◆ What you will do:
Each line below from the one containing "#[local] Instance keeps_hot_wf_interceptor" through the one containing "two generators produce: none" is to be given again exactly, and no line outside that span.

(Dataset entries)
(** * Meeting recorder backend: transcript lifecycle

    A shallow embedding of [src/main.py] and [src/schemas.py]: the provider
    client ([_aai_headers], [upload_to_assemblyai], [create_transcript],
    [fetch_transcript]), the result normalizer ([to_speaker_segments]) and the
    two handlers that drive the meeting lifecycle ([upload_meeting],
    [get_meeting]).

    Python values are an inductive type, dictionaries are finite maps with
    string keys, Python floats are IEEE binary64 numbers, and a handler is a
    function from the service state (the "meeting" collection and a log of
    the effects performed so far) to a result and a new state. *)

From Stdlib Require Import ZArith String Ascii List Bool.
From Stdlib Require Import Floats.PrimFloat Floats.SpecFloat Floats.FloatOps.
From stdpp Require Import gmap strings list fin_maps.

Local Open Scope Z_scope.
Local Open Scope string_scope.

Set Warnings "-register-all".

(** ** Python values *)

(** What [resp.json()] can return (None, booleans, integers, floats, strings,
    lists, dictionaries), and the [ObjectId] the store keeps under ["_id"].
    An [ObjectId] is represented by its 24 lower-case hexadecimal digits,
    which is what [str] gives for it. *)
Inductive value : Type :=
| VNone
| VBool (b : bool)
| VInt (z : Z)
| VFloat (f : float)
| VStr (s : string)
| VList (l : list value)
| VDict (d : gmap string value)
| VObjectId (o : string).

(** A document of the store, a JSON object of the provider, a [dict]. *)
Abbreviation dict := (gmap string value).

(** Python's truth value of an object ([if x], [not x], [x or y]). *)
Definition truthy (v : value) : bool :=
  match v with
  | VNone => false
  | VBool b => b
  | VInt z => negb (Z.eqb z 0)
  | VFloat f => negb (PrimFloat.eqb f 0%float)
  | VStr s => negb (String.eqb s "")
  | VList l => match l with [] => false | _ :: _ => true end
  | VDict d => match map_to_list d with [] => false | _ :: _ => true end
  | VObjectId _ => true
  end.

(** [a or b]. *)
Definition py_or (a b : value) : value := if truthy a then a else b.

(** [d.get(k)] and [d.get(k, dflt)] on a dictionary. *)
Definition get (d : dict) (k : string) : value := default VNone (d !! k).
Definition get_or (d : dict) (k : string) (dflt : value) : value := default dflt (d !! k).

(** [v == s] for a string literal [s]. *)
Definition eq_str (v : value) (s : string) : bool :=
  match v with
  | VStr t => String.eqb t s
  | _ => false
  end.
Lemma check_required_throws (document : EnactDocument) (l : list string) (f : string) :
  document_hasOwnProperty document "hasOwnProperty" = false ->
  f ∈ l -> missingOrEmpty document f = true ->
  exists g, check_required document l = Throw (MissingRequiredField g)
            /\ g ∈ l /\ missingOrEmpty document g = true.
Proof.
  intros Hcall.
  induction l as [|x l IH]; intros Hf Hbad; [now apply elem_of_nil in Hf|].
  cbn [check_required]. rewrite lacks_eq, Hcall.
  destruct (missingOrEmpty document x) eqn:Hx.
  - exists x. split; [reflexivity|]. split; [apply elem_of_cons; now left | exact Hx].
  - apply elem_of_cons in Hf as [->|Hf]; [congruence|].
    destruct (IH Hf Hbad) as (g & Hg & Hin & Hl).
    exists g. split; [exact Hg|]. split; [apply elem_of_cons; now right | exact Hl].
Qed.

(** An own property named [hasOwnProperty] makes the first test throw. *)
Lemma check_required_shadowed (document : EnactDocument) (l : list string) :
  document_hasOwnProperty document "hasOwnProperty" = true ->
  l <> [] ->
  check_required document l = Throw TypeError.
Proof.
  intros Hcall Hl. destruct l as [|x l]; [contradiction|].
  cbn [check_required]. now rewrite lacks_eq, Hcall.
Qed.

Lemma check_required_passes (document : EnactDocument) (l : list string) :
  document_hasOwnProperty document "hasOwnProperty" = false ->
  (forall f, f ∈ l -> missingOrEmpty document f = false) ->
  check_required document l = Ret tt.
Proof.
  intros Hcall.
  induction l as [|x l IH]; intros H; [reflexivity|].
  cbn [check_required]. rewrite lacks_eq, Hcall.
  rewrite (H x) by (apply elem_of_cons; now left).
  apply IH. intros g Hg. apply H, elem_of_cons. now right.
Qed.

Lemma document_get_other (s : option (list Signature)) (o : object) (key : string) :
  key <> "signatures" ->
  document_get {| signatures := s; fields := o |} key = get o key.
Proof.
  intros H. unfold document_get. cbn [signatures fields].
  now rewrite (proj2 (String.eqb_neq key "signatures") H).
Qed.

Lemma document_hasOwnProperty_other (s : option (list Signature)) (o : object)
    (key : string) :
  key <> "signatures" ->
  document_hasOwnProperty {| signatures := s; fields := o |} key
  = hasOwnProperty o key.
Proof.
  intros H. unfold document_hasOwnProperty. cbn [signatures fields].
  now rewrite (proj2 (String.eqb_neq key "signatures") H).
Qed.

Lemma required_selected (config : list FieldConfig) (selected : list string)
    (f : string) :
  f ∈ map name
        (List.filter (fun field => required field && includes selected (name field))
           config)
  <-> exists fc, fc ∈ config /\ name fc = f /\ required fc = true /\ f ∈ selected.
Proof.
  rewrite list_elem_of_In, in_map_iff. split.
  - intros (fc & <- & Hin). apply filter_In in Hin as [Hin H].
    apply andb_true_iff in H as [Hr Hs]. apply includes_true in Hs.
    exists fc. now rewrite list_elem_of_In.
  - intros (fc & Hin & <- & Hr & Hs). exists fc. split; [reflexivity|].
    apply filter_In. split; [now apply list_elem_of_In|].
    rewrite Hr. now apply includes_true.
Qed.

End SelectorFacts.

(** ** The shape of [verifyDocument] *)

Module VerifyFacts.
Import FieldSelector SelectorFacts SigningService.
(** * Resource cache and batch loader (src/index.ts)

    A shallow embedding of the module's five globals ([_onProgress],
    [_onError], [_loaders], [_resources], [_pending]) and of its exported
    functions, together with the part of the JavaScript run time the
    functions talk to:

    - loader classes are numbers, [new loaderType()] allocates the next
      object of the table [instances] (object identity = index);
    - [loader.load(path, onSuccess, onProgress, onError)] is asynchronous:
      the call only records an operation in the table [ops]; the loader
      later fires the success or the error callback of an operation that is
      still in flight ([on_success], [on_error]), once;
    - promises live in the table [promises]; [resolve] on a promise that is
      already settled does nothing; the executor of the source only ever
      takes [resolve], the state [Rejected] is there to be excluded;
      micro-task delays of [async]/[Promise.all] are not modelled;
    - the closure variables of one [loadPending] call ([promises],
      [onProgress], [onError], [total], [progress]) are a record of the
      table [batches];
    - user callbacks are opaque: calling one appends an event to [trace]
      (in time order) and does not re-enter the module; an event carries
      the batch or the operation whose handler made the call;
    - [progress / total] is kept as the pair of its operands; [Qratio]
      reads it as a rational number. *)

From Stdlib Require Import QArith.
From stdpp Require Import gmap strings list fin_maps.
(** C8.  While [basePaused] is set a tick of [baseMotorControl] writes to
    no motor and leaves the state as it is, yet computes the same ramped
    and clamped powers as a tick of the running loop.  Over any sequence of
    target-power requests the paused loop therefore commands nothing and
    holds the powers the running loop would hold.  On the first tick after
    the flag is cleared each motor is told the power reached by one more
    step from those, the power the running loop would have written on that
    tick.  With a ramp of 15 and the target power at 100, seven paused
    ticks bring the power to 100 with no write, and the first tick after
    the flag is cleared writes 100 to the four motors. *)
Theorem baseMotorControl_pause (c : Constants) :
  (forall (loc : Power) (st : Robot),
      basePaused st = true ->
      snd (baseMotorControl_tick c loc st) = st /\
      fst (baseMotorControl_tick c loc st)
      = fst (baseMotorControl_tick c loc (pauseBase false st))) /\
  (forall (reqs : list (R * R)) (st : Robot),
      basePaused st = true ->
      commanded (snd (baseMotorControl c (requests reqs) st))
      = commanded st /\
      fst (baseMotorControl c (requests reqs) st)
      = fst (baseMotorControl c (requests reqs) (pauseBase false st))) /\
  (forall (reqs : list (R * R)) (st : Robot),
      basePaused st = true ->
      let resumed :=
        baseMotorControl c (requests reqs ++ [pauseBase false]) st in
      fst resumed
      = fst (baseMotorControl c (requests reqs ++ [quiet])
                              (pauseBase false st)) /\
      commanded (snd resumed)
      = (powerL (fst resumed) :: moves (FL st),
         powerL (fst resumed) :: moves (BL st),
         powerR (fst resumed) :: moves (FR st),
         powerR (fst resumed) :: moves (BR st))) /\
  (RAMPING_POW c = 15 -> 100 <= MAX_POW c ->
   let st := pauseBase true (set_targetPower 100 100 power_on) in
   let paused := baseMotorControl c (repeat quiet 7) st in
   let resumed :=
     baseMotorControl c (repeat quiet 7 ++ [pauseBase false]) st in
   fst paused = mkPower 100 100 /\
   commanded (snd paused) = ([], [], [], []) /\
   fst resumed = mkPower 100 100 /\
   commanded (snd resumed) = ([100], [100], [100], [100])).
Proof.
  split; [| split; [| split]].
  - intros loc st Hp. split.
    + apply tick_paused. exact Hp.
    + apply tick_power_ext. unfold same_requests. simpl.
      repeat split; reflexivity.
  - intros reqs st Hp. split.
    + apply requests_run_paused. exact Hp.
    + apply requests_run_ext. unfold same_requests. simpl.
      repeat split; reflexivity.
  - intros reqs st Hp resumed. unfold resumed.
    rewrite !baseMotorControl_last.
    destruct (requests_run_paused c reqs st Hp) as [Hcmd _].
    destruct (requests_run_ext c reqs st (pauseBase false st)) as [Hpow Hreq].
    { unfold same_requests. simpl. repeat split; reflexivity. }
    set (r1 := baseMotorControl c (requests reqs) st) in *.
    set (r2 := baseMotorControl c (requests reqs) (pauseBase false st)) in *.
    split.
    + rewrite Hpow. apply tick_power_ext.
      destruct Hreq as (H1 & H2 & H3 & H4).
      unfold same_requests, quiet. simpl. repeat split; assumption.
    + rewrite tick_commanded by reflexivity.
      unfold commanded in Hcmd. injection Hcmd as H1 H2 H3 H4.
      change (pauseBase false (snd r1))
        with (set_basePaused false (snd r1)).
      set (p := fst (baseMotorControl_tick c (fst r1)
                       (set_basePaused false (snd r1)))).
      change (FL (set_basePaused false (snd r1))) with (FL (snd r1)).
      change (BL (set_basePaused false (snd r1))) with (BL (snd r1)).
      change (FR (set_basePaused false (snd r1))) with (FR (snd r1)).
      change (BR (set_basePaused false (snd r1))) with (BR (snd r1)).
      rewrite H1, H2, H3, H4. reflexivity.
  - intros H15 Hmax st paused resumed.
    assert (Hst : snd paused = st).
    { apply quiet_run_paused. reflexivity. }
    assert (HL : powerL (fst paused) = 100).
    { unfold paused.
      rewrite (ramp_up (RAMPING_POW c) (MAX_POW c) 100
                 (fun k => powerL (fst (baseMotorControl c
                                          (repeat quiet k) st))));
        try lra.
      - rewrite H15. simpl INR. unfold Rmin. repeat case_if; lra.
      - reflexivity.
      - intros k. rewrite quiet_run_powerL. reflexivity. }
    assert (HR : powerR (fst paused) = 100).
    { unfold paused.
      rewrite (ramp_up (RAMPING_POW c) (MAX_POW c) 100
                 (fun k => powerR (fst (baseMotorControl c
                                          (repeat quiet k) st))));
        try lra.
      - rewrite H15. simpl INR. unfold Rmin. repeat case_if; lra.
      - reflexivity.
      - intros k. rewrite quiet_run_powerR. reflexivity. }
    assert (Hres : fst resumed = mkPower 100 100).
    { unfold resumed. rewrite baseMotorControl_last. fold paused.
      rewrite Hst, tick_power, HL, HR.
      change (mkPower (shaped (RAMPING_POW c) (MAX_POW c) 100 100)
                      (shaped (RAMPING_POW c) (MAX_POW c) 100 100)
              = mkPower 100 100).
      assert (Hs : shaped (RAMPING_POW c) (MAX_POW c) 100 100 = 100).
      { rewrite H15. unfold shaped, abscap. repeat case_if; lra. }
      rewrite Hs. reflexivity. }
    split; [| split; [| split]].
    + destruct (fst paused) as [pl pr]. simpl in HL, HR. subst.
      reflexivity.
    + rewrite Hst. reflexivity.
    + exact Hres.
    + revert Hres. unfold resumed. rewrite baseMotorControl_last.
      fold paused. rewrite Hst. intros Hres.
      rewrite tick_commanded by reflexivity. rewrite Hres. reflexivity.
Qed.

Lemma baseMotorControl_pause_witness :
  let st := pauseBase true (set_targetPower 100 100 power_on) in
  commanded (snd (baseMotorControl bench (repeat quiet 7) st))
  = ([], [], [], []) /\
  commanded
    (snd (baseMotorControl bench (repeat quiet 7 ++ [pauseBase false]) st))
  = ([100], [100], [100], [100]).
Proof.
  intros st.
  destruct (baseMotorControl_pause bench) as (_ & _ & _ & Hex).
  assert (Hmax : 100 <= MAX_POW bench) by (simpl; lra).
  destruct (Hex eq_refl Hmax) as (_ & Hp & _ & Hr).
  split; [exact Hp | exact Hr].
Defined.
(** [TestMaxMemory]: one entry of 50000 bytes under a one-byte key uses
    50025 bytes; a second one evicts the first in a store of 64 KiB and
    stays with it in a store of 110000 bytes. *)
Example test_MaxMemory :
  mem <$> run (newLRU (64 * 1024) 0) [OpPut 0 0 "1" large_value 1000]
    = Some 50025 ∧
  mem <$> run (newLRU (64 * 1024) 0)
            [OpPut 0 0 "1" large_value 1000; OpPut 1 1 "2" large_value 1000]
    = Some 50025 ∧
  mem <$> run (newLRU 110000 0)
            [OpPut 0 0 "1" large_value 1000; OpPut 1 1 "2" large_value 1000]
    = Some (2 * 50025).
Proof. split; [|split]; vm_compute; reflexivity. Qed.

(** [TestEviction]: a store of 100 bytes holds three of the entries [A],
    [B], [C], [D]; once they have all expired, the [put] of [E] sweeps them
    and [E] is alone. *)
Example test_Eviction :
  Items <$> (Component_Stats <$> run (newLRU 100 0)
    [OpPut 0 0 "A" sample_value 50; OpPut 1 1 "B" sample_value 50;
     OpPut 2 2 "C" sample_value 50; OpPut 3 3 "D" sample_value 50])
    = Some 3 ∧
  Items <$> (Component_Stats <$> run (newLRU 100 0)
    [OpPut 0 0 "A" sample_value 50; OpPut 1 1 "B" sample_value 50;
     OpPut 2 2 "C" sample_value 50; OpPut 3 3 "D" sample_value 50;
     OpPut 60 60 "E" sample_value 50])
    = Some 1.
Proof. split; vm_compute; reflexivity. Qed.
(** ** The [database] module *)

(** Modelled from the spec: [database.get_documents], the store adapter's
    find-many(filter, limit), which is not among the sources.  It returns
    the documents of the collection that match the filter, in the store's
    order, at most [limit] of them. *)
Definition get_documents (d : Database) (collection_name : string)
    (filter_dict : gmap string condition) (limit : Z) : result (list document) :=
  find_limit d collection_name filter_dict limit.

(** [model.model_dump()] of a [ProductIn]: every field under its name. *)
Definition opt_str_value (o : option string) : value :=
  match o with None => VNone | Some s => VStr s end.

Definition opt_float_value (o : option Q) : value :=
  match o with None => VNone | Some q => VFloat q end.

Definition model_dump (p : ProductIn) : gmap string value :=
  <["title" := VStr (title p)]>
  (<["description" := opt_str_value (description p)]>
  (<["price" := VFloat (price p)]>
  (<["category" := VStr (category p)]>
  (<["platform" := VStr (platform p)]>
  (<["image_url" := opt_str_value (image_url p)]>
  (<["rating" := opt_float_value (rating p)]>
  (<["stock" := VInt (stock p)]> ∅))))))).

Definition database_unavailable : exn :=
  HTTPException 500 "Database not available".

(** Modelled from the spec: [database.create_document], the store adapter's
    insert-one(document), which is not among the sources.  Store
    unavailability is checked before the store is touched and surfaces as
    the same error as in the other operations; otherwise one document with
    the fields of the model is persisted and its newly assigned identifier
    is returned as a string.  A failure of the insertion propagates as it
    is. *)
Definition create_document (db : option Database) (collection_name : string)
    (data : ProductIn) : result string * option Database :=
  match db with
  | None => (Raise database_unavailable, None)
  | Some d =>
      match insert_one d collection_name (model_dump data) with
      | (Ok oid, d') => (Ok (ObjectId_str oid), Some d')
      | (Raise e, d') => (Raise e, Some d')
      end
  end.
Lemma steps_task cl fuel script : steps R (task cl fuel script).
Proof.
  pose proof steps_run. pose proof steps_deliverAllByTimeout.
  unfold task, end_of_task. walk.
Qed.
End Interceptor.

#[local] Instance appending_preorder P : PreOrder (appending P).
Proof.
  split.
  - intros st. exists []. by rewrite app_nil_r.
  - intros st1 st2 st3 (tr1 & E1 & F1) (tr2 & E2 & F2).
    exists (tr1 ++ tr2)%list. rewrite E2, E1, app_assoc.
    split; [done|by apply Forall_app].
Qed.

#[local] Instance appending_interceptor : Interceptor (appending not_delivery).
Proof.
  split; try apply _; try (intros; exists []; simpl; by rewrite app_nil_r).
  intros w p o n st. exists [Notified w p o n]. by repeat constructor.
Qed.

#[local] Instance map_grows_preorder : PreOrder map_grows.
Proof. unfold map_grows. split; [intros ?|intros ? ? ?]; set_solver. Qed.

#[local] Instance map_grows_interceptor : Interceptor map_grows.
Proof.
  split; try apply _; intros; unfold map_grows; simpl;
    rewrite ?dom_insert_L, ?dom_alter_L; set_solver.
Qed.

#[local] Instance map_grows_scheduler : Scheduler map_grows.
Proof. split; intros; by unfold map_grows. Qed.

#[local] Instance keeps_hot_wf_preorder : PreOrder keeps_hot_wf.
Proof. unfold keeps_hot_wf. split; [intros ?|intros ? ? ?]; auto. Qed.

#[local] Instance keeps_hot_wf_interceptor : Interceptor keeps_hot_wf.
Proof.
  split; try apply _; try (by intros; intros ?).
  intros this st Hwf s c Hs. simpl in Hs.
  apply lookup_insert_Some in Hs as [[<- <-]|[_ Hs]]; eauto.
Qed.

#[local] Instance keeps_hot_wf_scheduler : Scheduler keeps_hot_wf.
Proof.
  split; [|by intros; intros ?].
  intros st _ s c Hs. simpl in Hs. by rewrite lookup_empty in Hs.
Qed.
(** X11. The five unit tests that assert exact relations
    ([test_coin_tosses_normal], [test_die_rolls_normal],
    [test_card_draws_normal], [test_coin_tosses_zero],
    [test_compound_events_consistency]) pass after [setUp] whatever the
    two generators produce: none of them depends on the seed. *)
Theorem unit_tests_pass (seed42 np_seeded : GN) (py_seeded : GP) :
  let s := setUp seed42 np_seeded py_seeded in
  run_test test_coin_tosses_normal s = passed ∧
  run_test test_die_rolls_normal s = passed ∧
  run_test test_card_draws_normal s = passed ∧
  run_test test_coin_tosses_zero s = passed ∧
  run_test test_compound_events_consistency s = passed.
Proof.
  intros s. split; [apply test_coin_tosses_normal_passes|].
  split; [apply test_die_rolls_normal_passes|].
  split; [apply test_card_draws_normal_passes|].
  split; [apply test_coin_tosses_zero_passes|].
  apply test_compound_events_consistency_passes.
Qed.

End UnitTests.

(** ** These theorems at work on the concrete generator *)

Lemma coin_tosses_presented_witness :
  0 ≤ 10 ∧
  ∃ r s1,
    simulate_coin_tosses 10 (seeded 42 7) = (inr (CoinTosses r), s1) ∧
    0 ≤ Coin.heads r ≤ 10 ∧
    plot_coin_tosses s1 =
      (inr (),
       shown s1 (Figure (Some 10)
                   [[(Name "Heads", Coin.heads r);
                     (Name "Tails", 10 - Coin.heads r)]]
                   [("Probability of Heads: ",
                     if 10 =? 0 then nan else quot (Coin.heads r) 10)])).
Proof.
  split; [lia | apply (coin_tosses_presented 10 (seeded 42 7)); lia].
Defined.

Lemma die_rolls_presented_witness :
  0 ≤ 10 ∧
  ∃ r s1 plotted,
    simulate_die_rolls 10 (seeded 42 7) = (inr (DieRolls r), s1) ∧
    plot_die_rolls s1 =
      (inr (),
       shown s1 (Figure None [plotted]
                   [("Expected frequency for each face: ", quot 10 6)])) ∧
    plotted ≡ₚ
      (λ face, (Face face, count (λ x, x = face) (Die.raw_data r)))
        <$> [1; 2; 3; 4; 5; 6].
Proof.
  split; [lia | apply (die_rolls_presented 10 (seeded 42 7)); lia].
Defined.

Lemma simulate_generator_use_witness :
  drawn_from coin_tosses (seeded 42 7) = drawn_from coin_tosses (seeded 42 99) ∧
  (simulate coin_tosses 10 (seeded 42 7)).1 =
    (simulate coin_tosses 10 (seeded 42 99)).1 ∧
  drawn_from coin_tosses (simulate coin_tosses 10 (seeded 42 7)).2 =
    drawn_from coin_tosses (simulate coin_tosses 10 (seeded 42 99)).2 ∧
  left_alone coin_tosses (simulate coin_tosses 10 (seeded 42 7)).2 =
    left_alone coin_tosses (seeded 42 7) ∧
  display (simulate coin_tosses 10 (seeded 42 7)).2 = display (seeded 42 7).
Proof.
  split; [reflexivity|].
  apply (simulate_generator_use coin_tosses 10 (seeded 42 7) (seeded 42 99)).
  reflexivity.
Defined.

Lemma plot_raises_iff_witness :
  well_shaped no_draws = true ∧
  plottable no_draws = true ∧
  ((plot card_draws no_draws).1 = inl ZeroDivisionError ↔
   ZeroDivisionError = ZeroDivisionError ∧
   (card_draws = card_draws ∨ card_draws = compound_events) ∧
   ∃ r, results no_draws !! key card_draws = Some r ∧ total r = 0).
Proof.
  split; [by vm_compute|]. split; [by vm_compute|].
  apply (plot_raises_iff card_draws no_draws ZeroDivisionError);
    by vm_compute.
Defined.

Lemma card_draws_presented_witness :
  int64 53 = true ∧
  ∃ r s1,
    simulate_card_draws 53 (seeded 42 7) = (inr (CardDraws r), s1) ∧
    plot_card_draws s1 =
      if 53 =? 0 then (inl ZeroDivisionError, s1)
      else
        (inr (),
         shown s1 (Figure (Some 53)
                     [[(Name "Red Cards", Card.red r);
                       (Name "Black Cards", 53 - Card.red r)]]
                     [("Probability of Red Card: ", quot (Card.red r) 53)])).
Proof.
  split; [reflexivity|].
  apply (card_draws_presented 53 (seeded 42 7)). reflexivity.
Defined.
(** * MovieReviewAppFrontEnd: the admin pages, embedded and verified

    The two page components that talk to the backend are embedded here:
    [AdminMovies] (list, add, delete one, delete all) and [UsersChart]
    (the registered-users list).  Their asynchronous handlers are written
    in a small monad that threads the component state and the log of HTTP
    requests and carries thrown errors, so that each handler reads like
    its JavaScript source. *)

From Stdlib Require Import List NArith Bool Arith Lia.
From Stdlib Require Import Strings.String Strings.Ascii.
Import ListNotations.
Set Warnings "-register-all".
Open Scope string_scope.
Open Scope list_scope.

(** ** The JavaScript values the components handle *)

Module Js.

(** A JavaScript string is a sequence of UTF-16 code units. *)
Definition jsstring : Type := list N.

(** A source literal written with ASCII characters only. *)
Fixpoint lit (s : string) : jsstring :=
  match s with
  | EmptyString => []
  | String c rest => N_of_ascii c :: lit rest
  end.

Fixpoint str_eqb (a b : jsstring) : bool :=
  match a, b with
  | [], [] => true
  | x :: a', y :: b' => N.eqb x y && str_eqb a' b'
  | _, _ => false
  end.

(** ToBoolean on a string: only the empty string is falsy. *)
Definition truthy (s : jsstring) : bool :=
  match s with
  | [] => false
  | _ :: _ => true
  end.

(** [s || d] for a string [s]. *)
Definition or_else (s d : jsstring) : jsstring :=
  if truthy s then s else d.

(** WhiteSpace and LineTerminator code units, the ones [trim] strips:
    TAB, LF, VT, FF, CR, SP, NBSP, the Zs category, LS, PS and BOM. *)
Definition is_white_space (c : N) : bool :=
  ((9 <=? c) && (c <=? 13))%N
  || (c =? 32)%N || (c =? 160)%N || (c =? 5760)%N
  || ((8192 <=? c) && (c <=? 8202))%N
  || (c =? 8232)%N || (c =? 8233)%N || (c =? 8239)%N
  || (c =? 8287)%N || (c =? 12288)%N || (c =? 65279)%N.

◆ Written reply:
#[local] Instance keeps_hot_wf_interceptor : Interceptor keeps_hot_wf.
Proof.
  split; try apply _; try (by intros; intros ?).
  intros this st Hwf s c Hs. simpl in Hs.
  apply lookup_insert_Some in Hs as [[<- <-]|[_ Hs]]; eauto.
Qed.

#[local] Instance keeps_hot_wf_scheduler : Scheduler keeps_hot_wf.
Proof.
  split; [|by intros; intros ?].
  intros st _ s c Hs. simpl in Hs. by rewrite lookup_empty in Hs.
Qed.
(** X11. The five unit tests that assert exact relations
    ([test_coin_tosses_normal], [test_die_rolls_normal],
    [test_card_draws_normal], [test_coin_tosses_zero],
    [test_compound_events_consistency]) pass after [setUp] whatever the
    two generators produce: none of them depends on the seed. *)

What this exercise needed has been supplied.